Retenues à la source subies par des sociétés déficitaires : des réclamations à envisager

Dans un arrêt du 27 février 2019, le Conseil d’Etat clôt un contentieux à rebondissements initié par des sociétés déficitaires européennes (sociétés Sofina, Rebelco et Sidro) ayant subi une retenue à la source sur des dividendes.
La reconnaissance d’une restriction à la liberté de circulation des capitaux…

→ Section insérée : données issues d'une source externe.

(* ===== verification/Market.v ===== *)
(** * Market: the lifecycle of [crates/domain/src/market.rs]

    The transition function, as a step relation with its reachable states:
    markets only move forward, terminal states have no exit, and a payment is
    always preceded by a close and a resolution. *)

From S2P Require Import Prelude.

Inductive MarketState :=
| Draft | Scheduled | Live | Closing | Closed | Resolving | Resolved | Paid | Voided.

#[export] Instance MarketState_eq_dec : EqDecision MarketState.
Proof. solve_decision. Defined.

Inductive MarketEvent :=
| Approve | GoLive | EnterCloseWindow | Close | StartIntegritySweep | Resolve | Pay
| VoidLowParticipation | VoidByAdmin.

#[export] Instance MarketEvent_eq_dec : EqDecision MarketEvent.
Proof. solve_decision. Defined.

Inductive TransitionError := Illegal (from : MarketState) (event : MarketEvent).

(** [transition]: the rejecting arms of the source enumerate every other pair. *)
Definition transition (state : MarketState) (event : MarketEvent) :
    outcome TransitionError MarketState :=
  match state, event with
  | Draft, Approve => Ok Scheduled
  | Scheduled, GoLive => Ok Live
  | Live, EnterCloseWindow => Ok Closing
  | Closing, Close => Ok Closed
  | Closed, StartIntegritySweep => Ok Resolving
  | (Closed | Resolving), Resolve => Ok Resolved
  | Resolved, Pay => Ok Paid
  | (Closed | Resolving), VoidLowParticipation => Ok Voided
  | (Draft | Scheduled | Live | Closing | Closed | Resolving | Resolved), VoidByAdmin => Ok Voided
  | from, event => Err (Illegal from event)
  end.

(** One accepted event, and a run of accepted events. *)
Inductive market_step : MarketState -> MarketEvent -> MarketState -> Prop :=
| mstep s e s' : transition s e = Ok s' -> market_step s e s'.

Inductive market_run : MarketState -> list MarketEvent -> MarketState -> Prop :=
| mrun_nil s : market_run s [] s
| mrun_cons s e s' es s'' :
    market_step s e s' -> market_run s' es s'' -> market_run s (e :: es) s''.

(** Replaying a list of events, stopping at the first rejected one. *)
Definition replay (s : MarketState) (es : list MarketEvent) : outcome TransitionError MarketState :=
  foldM transition s es.

(** The position of a state in the lifecycle. *)
Definition stage (s : MarketState) : nat :=
  match s with
  | Draft => 0 | Scheduled => 1 | Live => 2 | Closing => 3 | Closed => 4
  | Resolving => 5 | Resolved => 6 | Paid => 7 | Voided => 7
  end.

Definition terminal (s : MarketState) : bool :=
  match s with Paid | Voided => true | _ => false end.

(** The legal edges the crate's test table lists. *)
Definition legal_edges : list (MarketState * MarketEvent * MarketState) :=
  [(Draft, Approve, Scheduled); (Scheduled, GoLive, Live); (Live, EnterCloseWindow, Closing);
   (Closing, Close, Closed); (Closed, StartIntegritySweep, Resolving);
   (Closed, Resolve, Resolved); (Resolving, Resolve, Resolved); (Resolved, Pay, Paid);
   (Closed, VoidLowParticipation, Voided); (Resolving, VoidLowParticipation, Voided);
   (Draft, VoidByAdmin, Voided); (Scheduled, VoidByAdmin, Voided); (Live, VoidByAdmin, Voided);
   (Closing, VoidByAdmin, Voided); (Closed, VoidByAdmin, Voided);
   (Resolving, VoidByAdmin, Voided); (Resolved, VoidByAdmin, Voided)].

(** ** Lemmas *)

Lemma transition_no_panic s e : transition s e <> Panic.
Proof. by destruct s, e. Qed.

Lemma transition_stage s e s' : transition s e = Ok s' -> (stage s < stage s')%nat.
Proof. destruct s, e; intros [= <-]; cbn; lia. Qed.

Lemma terminal_stuck s e : terminal s = true -> transition s e = Err (Illegal s e).
Proof. by destruct s, e. Qed.

Lemma market_run_replay s es s' : market_run s es s' <-> replay s es = Ok s'.
Proof.
  split.
  - induction 1 as [|s e s' es s'' [??? He] _ IH]; [done|]. cbn. by rewrite He.
  - revert s. induction es as [|e es IH]; intros s H; cbn in H.
    + injection H as <-. constructor.
    + apply bind_Ok in H as (s1 & He & H). econstructor; [by constructor|]. by apply IH.
Qed.

Lemma market_run_stage s es s' :
  market_run s es s' -> (stage s + length es <= stage s')%nat.
Proof.
  induction 1 as [|s e s' es s'' [??? He] _ IH]; cbn; [lia|].
  apply transition_stage in He. lia.
Qed.

Lemma replay_terminal s es s' :
  terminal s = true -> replay s es = Ok s' -> es = [] /\ s' = s.
Proof.
  intros Ht H. destruct es as [|e es]; cbn in H; [by injection H|].
  by rewrite terminal_stuck in H.
Qed.

Lemma market_run_app s es1 es2 s' :
  market_run s (es1 ++ es2) s' <-> exists m, market_run s es1 m /\ market_run m es2 s'.
Proof.
  setoid_rewrite market_run_replay. unfold replay. rewrite foldM_app. apply bind_Ok.
Qed.

(** [step_events H] runs one event of a replay equation, closing the branches
    the transition function rejects and those already voided. *)
Ltac step_events H :=
  match type of H with
  | foldM transition ?s ?es = Ok _ =>
      destruct es as [|[] es]; cbn in H; try discriminate H;
      try (apply (replay_terminal Voided) in H as [_ H]; [discriminate H | reflexivity])
  end.

(** ** Properties *)

(** [transition] is exactly the published edge table: it accepts the listed
    pairs with the listed target, and refuses every other pair with an error
    naming the state and the event. *)
Theorem transition_is_the_edge_table (s : MarketState) (e : MarketEvent) :
  (forall s', transition s e = Ok s' <-> (s, e, s') ∈ legal_edges) /\
  ((forall s', (s, e, s') ∉ legal_edges) -> transition s e = Err (Illegal s e)).
Proof.
  split.
  - intros s'. destruct s, e, s'; split; intros H;
      first [discriminate H | reflexivity | by apply (bool_decide_unpack _); vm_compute
            | by apply (bool_decide_pack _) in H; vm_compute in H].
  - intros H. destruct (transition s e) as [s'|[f x]|] eqn:E.
    + exfalso. apply (H s'). revert E. destruct s, e; intros [= <-];
      by apply (bool_decide_unpack _); vm_compute.
    + destruct s, e; cbn in E; congruence.
    + by destruct (transition_no_panic s e).
Qed.

(** the lifecycle is acyclic and bounded: every accepted event moves the
    market strictly forward, so no state is ever entered twice, a run has at
    most seven events, and a market that left [Live] never trades again. *)
Theorem lifecycle_moves_forward (s : MarketState) (es : list MarketEvent) (s' : MarketState) :
  market_run s es s' ->
  (length es <= 7)%nat /\ (stage s + length es <= stage s')%nat /\
  (es <> [] -> s' <> s) /\ ((2 < stage s)%nat -> s' <> Live).
Proof.
  intros H. apply market_run_stage in H as Hs.
  assert ((stage s' <= 7)%nat) by (destruct s'; cbn; lia).
  split_and!; [lia|done|..].
  - intros Hne ->. destruct es; [done|]. cbn in Hs. lia.
  - intros Hst ->. cbn in Hs. lia.
Qed.

Lemma lifecycle_moves_forward_witness :
  (length [Approve; GoLive] <= 7)%nat /\ (stage Draft + length [Approve; GoLive] <= stage Live)%nat /\
  ([Approve; GoLive] <> [] -> Live <> Draft) /\ ((2 < stage Draft)%nat -> Live <> Live).
Proof.
  apply (lifecycle_moves_forward Draft [Approve; GoLive] Live).
  apply market_run_replay. reflexivity.
Defined.

(** a market is only ever paid along the documented path: from [Draft] to
    [Paid] there are exactly two event sequences, approval, opening, close
    window, close, an optional integrity sweep, resolution and payment; so a
    paid market was closed and resolved, and was never voided. *)
Theorem paid_only_after_resolution (es : list MarketEvent) :
  market_run Draft es Paid <->
  es = [Approve; GoLive; EnterCloseWindow; Close; Resolve; Pay] \/
  es = [Approve; GoLive; EnterCloseWindow; Close; StartIntegritySweep; Resolve; Pay].
Proof.
  rewrite market_run_replay. split.
  - intros H. unfold replay in H.
    step_events H. step_events H. step_events H. step_events H. step_events H.
    + step_events H. step_events H. apply (replay_terminal Paid) in H as [-> _]; auto.
    + step_events H. apply (replay_terminal Paid) in H as [-> _]; auto.
  - intros [-> | ->]; reflexivity.
Qed.

(** paid and voided markets are final: no event is accepted there, and every
    other state can still be voided by an administrator, so a market never gets
    stuck short of a final state. *)
Theorem terminal_states_are_final (s : MarketState) :
  (terminal s = true <-> forall e, transition s e = Err (Illegal s e)) /\
  (terminal s = false -> transition s VoidByAdmin = Ok Voided).
Proof.
  split; [|by destruct s]. split; [intros H e; by apply terminal_stuck|].
  intros H. specialize (H VoidByAdmin). by destruct s.
Qed.

Lemma terminal_states_are_final_witness :
  transition Resolved VoidByAdmin = Ok Voided.
Proof. apply (terminal_states_are_final Resolved). reflexivity. Defined.
Lemma insertable_Ok db t f fm :
  credits_wf db -> insertable db t f -> db_trades db !! t = Some fm ->
  0 <= trade_net t (db_facts db) -> trade_net t (db_facts db) + fact_amount f <= fm.1 ->
  insert_allocation db f =
    Ok {| db_trades := db_trades db; db_lots := db_lots db; db_facts := db_facts db ++ [f] |}.
Proof.
  intros [W1 W2 W3 W4 W5 W6] [I1 I2 I3 I4 I5 I6 I7 (row & Hr & Hroom)] Ht H0 Hfee.
  destruct (W5 t fm Ht) as [Hty _]. destruct (W3 _ _ Hr) as [_ Hamt].
  pose proof (lot_net_nonneg (lot_id f) _ W1) as Hnn.
  unfold insert_allocation.
  replace (List.find _ (db_facts db)) with (@None AllocationFact).
  2:{ symmetry. clear -I7. induction I7 as [|g l [Hg _] _ IH]; [done|]. cbn.
      by rewrite bool_decide_eq_false_2. }
  rewrite I1. unfold guard_allocated, bigint.
  rewrite bool_decide_eq_false_2 by (rewrite I2; by intros []). rewrite I3, Ht. cbn [ok_or mbind outcome_bind].
  unfold trade_net, lot_net in *.
  rewrite Hr. cbn [ok_or mbind outcome_bind].
  repeat (rewrite checked_in by ty; cbn [ok_or mbind outcome_bind]).
  rewrite (proj2 (Z.ltb_ge _ _) Hfee), (proj2 (Z.ltb_ge _ _) Hroom). cbn [mbind outcome_bind].
  unfold insert_row. rewrite (proj2 (Z.leb_gt _ _) I5), I1, I2. cbn [negb Bool.eqb].
  rewrite !bool_decide_eq_true_2 by done. cbn [Bool.eqb negb].
  replace (existsb _ (db_facts db)) with false.
  - rewrite bool_decide_eq_false_2 by (by rewrite Hr). done.
  - symmetry. apply existsb_false, Forall_forall. intros g Hg. rewrite Forall_forall in I7.
    destruct (I7 g Hg) as [K1 K2]. rewrite (bool_decide_eq_false_2 (fact_id g = _)).
    + rewrite (bool_decide_eq_false_2 (idempotency_key g = _)) by done.
      rewrite (bool_decide_eq_false_2 (is_Some None)) by (by intros []). cbn [orb andb].
      rewrite orb_false_r. unfold is_allocated_key. rewrite I3.
      destruct (decide (trade_id g = t)); [|by rewrite bool_decide_eq_false_2].
      rewrite (bool_decide_eq_false_2 (lot_id g = _)) by naive_solver. by rewrite andb_false_r.
    + intros E. apply I6. rewrite <- E. by apply list_elem_of_fmap_2.
Qed.

Lemma insert_planned db t fm fs :
  credits_wf db -> db_trades db !! t = Some fm -> Forall (insertable db t) fs ->
  NoDup (map fact_id fs) -> NoDup (map lot_id fs) -> 0 <= trade_net t (db_facts db) ->
  trade_net t (db_facts db) + zsum (map fact_amount fs) <= fm.1 ->
  exists db', foldM insert_allocation db fs = Ok db' /\ db_facts db' = db_facts db ++ fs /\ credits_wf db'.
Proof.
  revert db. induction fs as [|f fs IH]; intros db Hwf Ht Hins Hids Hlots H0 Hsum.
  { exists db. by rewrite app_nil_r. }
  apply Forall_cons in Hins as [Hf Hins]. cbn [map zsum] in *.
  apply NoDup_cons in Hids as [Hid Hids], Hlots as [Hlot Hlots].
  assert (Hpos : 0 <= zsum (map fact_amount fs)).
  { apply zsum_nonneg. rewrite Forall_map. eapply Forall_impl; [exact Hins|].
    intros g Hg. pose proof (ins_amount _ _ _ Hg). cbn. lia. }
  pose proof (insertable_Ok db t f fm Hwf Hf Ht H0 ltac:(lia)) as Hi.
  destruct (insert_allocation_wf _ _ _ Hwf Hi) as [Hwf' _].
  destruct Hf as [I1 I2 I3 I4 I5 I6 I7 I8].
  set (db1 := {| db_trades := db_trades db; db_lots := db_lots db; db_facts := db_facts db ++ [f] |}) in *.
  assert (Hn : trade_net t (db_facts db1) = trade_net t (db_facts db) + fact_amount f).
  { unfold db1. cbn [db_facts]. rewrite trade_net_snoc, bool_decide_eq_true_2 by done. unfold signed. by rewrite I1. }
  destruct (IH db1) as (db' & E1 & E2 & E3); [done|done| |done|done|lia|lia|].
  - apply Forall_forall. intros g Hg. rewrite Forall_forall in Hins.
    destruct (Hins g Hg) as [J1 J2 J3 J4 J5 J6 J7 (row & Jr & Jroom)].
    assert (Hlg : lot_id g <> lot_id f).
    { intros E. apply Hlot. rewrite <- E. by apply list_elem_of_fmap_2. }
    split; cbn [db_facts db_lots db1]; try done.
    + rewrite map_app. cbn. rewrite elem_of_app, list_elem_of_singleton. intros [?|E]; [done|].
      apply Hid. rewrite <- E. by apply list_elem_of_fmap_2.
    + apply Forall_app. split; [done|]. constructor; [|constructor]. split; [|naive_solver].
      rewrite I4, J4. congruence.
    + exists row. split; [done|]. rewrite lot_net_snoc, bool_decide_eq_false_2 by done. lia.
  - exists db'. cbn [foldM]. rewrite Hi. cbn [mbind outcome_bind]. split_and!; [done| |done].
    rewrite E2. cbn. by rewrite <- app_assoc.
Qed.

Lemma planned_facts_shape fresh t n out :
  map fact_id (planned_facts fresh t n out) = map fresh (seq n (length out)) /\
  map lot_id (planned_facts fresh t n out) = map (fun o => o.1.1) out /\
  map fact_amount (planned_facts fresh t n out) = map snd out.
Proof.
  revert n. induction out as [|o out IH]; intros n; [done|].
  destruct (IH (S n)) as (H1 & H2 & H3). cbn. by rewrite H1, H2, H3.
Qed.

Lemma planned_facts_elem fresh t n out f :
  f ∈ planned_facts fresh t n out -> exists k o, o ∈ out /\ f = planned_fact fresh t k o.
Proof.
  revert n. induction out as [|o out IH]; intros n; [by intros ?%not_elem_of_nil|].
  cbn. rewrite elem_of_cons. intros [->|Hf]; [exists n, o; set_solver|].
  destruct (IH _ Hf) as (k & o' & ? & ->). exists k, o'. set_solver.
Qed.

Lemma net_where_none P facts : Forall (fun f => P f = false) facts -> net_where P facts = 0.
Proof. unfold net_where. induction 1 as [|f l Hf _ IH]; [done|]. cbn. rewrite Hf. lia. Qed.

(** ** Moving the allocations of a market *)

Lemma find_by_id facts f :
  NoDup (map fact_id facts) -> f ∈ facts ->
  List.find (fun g => bool_decide (fact_id g = fact_id f)) facts = Some f.
Proof.
  intros Hnd Hin. destruct (List.find _ facts) as [g|] eqn:E.
  - apply find_some in E as [Hg Hid]. apply bool_decide_eq_true in Hid. f_equal.
    eapply fact_id_inj; [done| |done|done]. by apply list_elem_of_In.
  - eapply find_none in E; [|by apply list_elem_of_In]. by rewrite bool_decide_eq_true_2 in E.
Qed.

Lemma is_live_true facts f :
  is_live facts f = true <-> alloc_kind f = Allocated /\
    Forall (fun t => source_allocation_id t <> Some (fact_id f)) facts.
Proof.
  unfold is_live. rewrite andb_true_iff, negb_true_iff, bool_decide_eq_true, existsb_false.
  setoid_rewrite bool_decide_eq_false. done.
Qed.

(** Terminal idempotency keys name the source they move. *)
Definition keys_ok (facts : list AllocationFact) : Prop :=
  Forall (fun f => match idempotency_key f with
                   | FinalKey _ s | RevKey _ s => source_allocation_id f = Some s
                   | _ => True
                   end) facts.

Des sociétés, qui ne remplissaient pas les conditions de l’exonération mère-fille, ont supporté une retenue à la source française immédiate et définitive de 15% (i.e., le taux conventionnel applicable), formant en principe un crédit d’impôt dans leur Etat de résidence, mais ce dernier ne pouvait en pratique être imputé compte tenu de leur situation déficitaire. Or, une société française déficitaire percevant un dividende d’une autre société française ne subit, à l’inverse, aucune imposition immédiate dès lors que le dividende perçu vient seulement réduire le déficit de la société ; l’impôt afférent au dividende n’étant alors réglé que si la société redevient suffisamment bénéficiaire.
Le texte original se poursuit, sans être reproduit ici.